• WHAT THE TASK REQUIRES: Check each line below for the word "with" and give the count alone.

• SOURCE MATERIAL:
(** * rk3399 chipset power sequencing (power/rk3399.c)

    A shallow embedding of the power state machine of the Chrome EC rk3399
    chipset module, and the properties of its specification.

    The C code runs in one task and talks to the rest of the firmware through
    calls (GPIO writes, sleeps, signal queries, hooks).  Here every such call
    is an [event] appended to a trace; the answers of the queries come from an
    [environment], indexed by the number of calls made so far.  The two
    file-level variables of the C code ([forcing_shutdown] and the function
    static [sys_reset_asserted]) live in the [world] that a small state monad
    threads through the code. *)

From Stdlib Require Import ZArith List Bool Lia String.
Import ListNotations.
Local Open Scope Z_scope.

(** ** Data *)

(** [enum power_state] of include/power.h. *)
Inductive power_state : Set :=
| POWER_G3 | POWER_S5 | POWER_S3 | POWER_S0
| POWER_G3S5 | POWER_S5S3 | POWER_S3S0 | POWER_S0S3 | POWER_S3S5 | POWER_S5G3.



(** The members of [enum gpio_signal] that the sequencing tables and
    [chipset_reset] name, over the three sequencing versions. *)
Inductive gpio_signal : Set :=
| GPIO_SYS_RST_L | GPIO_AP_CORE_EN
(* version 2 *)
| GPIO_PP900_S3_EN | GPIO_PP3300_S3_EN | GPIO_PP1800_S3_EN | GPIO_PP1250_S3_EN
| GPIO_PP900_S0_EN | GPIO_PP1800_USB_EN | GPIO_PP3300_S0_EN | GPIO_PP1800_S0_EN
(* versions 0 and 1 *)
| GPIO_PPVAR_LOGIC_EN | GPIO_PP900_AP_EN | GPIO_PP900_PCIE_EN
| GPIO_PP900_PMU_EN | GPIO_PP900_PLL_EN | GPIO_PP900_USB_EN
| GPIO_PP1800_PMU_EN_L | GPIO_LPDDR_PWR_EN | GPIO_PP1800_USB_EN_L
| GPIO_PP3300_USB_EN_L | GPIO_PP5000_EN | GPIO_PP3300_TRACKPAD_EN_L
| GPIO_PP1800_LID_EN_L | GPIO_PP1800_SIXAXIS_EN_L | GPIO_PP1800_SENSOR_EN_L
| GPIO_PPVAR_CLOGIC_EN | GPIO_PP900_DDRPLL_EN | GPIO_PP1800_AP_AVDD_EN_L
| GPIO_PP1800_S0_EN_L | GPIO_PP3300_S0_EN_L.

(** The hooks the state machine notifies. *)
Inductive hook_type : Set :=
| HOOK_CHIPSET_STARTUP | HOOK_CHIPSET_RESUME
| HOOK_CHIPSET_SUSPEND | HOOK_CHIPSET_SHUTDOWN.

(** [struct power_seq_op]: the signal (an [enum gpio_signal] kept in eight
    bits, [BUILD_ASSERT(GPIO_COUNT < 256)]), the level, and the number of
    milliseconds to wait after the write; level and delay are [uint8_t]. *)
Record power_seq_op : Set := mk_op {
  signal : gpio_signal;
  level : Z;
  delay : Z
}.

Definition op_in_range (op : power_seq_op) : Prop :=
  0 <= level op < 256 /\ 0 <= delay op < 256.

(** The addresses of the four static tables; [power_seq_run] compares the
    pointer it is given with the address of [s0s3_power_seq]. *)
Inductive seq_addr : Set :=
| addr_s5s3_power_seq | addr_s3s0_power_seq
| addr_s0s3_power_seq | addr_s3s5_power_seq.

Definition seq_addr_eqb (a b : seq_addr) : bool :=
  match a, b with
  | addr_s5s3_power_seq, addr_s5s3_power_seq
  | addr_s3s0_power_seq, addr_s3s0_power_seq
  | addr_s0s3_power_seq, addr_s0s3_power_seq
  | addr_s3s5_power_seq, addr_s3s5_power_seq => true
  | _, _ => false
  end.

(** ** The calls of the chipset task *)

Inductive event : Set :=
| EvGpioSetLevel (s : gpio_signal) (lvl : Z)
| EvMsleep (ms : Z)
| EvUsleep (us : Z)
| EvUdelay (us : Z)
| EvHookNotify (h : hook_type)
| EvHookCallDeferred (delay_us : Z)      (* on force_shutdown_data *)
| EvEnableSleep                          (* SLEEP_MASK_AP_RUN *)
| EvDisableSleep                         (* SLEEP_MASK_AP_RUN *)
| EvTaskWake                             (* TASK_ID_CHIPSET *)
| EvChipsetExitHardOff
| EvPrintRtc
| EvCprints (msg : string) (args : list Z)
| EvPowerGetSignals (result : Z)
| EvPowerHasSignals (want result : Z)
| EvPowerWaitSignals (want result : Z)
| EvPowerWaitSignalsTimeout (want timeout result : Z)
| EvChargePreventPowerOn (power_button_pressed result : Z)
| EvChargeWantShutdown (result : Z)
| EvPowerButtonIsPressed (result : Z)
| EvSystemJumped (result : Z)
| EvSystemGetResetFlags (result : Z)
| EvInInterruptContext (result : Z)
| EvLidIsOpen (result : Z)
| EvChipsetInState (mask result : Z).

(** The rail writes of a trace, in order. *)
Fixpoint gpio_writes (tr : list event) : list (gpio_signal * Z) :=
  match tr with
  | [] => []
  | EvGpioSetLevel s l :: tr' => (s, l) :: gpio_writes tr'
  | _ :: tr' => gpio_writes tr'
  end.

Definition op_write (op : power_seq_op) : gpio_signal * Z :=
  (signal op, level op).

• SOLVED PROBLEM: 3